PROBLEM TO WORK ON
Below are entries; output exactly the lines from the one with "(* ===== verification/AuthTools.v ===== *)" to the one with "if Ascii.eqb c", both included, and nothing else.

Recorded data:

---

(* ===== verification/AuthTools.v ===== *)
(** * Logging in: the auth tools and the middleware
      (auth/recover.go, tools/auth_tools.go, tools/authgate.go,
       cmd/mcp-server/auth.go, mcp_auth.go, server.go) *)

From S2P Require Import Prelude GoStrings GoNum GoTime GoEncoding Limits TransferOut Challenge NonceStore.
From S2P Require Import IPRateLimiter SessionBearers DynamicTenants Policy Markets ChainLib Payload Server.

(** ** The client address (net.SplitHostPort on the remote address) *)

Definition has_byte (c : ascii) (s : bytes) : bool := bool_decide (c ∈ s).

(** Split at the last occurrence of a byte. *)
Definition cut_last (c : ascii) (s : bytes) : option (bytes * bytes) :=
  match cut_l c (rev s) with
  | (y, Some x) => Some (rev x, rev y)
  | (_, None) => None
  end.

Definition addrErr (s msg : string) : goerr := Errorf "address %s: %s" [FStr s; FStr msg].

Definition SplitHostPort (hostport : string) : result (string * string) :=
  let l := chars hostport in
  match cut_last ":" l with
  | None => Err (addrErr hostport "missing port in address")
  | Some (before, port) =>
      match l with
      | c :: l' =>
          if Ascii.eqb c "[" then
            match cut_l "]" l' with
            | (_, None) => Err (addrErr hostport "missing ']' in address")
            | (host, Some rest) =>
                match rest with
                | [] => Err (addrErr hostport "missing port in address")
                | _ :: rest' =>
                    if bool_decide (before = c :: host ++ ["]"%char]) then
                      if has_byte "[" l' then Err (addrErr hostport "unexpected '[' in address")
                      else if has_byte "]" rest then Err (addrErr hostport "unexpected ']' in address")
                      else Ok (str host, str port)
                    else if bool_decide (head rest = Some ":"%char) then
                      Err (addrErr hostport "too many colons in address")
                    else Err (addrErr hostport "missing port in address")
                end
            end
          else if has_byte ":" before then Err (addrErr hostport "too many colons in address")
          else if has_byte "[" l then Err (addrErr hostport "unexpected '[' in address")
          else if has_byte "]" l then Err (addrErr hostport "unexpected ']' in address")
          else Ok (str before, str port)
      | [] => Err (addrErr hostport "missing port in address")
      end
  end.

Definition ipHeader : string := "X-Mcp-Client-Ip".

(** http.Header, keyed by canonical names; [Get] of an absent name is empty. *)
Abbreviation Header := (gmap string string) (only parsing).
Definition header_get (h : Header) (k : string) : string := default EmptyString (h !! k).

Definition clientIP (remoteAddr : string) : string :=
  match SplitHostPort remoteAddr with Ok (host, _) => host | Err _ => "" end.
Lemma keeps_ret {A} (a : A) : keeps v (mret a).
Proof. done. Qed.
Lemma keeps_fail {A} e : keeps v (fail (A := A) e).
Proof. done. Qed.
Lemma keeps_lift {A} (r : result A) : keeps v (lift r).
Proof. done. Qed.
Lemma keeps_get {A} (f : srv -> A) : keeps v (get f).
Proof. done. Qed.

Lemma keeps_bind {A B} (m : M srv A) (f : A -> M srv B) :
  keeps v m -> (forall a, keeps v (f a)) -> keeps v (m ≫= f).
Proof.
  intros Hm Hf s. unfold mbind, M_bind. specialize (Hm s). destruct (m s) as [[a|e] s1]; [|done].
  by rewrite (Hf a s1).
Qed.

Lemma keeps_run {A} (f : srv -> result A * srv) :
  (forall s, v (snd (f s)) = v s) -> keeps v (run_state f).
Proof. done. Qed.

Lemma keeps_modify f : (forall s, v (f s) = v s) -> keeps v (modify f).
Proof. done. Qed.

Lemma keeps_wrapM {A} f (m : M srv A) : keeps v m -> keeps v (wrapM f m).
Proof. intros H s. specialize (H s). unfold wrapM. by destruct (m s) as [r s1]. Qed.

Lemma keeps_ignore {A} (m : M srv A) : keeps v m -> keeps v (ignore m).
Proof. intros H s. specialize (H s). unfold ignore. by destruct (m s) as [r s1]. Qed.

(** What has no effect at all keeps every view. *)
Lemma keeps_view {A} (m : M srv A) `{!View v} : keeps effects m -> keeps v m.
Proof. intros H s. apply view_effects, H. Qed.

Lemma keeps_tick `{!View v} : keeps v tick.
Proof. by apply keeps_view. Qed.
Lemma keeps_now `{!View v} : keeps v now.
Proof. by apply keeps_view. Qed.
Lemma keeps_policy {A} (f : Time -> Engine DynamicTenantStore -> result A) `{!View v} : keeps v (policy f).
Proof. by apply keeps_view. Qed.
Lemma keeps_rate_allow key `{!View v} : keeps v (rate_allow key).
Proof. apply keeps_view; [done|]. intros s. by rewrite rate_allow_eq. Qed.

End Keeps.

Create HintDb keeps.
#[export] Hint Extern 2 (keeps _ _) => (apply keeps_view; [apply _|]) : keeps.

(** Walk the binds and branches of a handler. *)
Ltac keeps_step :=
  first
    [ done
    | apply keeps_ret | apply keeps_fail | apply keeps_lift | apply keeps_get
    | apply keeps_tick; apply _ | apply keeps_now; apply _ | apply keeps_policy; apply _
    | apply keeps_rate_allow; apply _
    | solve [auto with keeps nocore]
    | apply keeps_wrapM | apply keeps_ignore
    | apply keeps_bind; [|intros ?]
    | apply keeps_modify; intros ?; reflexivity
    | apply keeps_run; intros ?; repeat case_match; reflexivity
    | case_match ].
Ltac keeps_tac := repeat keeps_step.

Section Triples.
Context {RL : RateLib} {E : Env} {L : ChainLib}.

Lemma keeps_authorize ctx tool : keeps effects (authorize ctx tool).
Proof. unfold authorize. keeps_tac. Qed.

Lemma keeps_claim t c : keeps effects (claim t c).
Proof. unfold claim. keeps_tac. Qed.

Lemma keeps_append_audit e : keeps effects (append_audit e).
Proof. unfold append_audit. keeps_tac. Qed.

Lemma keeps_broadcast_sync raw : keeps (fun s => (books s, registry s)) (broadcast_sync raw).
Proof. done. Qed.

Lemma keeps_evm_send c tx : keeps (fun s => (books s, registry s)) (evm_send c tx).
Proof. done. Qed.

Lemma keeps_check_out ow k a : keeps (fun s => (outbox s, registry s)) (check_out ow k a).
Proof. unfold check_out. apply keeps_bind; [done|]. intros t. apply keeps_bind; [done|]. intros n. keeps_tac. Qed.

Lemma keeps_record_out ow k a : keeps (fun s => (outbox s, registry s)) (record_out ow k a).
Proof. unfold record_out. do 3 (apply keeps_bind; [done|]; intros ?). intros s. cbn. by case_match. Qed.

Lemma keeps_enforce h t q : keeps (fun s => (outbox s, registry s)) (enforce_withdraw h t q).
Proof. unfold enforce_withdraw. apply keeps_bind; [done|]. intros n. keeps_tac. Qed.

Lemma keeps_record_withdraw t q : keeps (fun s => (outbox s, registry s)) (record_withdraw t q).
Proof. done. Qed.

---

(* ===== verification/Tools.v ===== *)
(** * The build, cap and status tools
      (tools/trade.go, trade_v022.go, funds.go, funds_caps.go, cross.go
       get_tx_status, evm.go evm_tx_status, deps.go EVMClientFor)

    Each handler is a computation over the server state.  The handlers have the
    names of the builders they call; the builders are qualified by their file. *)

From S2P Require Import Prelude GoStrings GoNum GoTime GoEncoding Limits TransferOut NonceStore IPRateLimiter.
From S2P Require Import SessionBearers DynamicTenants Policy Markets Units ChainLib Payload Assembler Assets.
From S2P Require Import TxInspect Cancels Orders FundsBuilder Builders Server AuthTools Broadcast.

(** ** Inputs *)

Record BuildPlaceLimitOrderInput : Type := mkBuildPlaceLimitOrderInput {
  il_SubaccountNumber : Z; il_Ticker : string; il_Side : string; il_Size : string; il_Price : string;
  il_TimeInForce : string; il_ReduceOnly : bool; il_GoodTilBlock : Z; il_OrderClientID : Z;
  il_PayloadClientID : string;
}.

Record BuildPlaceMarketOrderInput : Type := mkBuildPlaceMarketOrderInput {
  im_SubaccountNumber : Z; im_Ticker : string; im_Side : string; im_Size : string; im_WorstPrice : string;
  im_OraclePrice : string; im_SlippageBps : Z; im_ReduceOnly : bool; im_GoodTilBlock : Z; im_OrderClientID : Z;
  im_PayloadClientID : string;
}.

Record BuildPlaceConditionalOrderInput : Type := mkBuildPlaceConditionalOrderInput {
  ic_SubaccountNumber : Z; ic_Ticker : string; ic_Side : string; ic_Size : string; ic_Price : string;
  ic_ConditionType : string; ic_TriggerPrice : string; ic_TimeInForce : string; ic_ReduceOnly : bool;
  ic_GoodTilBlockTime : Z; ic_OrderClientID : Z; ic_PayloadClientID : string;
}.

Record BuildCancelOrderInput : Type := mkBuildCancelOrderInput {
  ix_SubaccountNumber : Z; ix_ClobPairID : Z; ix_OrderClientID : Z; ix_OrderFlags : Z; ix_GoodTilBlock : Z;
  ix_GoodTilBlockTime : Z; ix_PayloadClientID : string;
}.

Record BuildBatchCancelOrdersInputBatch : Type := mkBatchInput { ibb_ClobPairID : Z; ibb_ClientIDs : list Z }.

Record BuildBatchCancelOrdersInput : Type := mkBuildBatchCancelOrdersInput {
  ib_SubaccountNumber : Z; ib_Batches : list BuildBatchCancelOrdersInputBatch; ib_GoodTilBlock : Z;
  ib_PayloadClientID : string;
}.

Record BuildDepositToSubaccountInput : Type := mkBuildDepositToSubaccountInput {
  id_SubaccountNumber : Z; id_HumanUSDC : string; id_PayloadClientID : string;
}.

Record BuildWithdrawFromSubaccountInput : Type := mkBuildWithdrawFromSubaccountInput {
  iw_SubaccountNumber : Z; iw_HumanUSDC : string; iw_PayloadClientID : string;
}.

---

SOLUTION
(* ===== verification/AuthTools.v ===== *)
(** * Logging in: the auth tools and the middleware
      (auth/recover.go, tools/auth_tools.go, tools/authgate.go,
       cmd/mcp-server/auth.go, mcp_auth.go, server.go) *)

From S2P Require Import Prelude GoStrings GoNum GoTime GoEncoding Limits TransferOut Challenge NonceStore.
From S2P Require Import IPRateLimiter SessionBearers DynamicTenants Policy Markets ChainLib Payload Server.

(** ** The client address (net.SplitHostPort on the remote address) *)

Definition has_byte (c : ascii) (s : bytes) : bool := bool_decide (c ∈ s).

(** Split at the last occurrence of a byte. *)
Definition cut_last (c : ascii) (s : bytes) : option (bytes * bytes) :=
  match cut_l c (rev s) with
  | (y, Some x) => Some (rev x, rev y)
  | (_, None) => None
  end.

Definition addrErr (s msg : string) : goerr := Errorf "address %s: %s" [FStr s; FStr msg].

Definition SplitHostPort (hostport : string) : result (string * string) :=
  let l := chars hostport in
  match cut_last ":" l with
  | None => Err (addrErr hostport "missing port in address")
  | Some (before, port) =>
      match l with
      | c :: l' =>
          if Ascii.eqb c "[" then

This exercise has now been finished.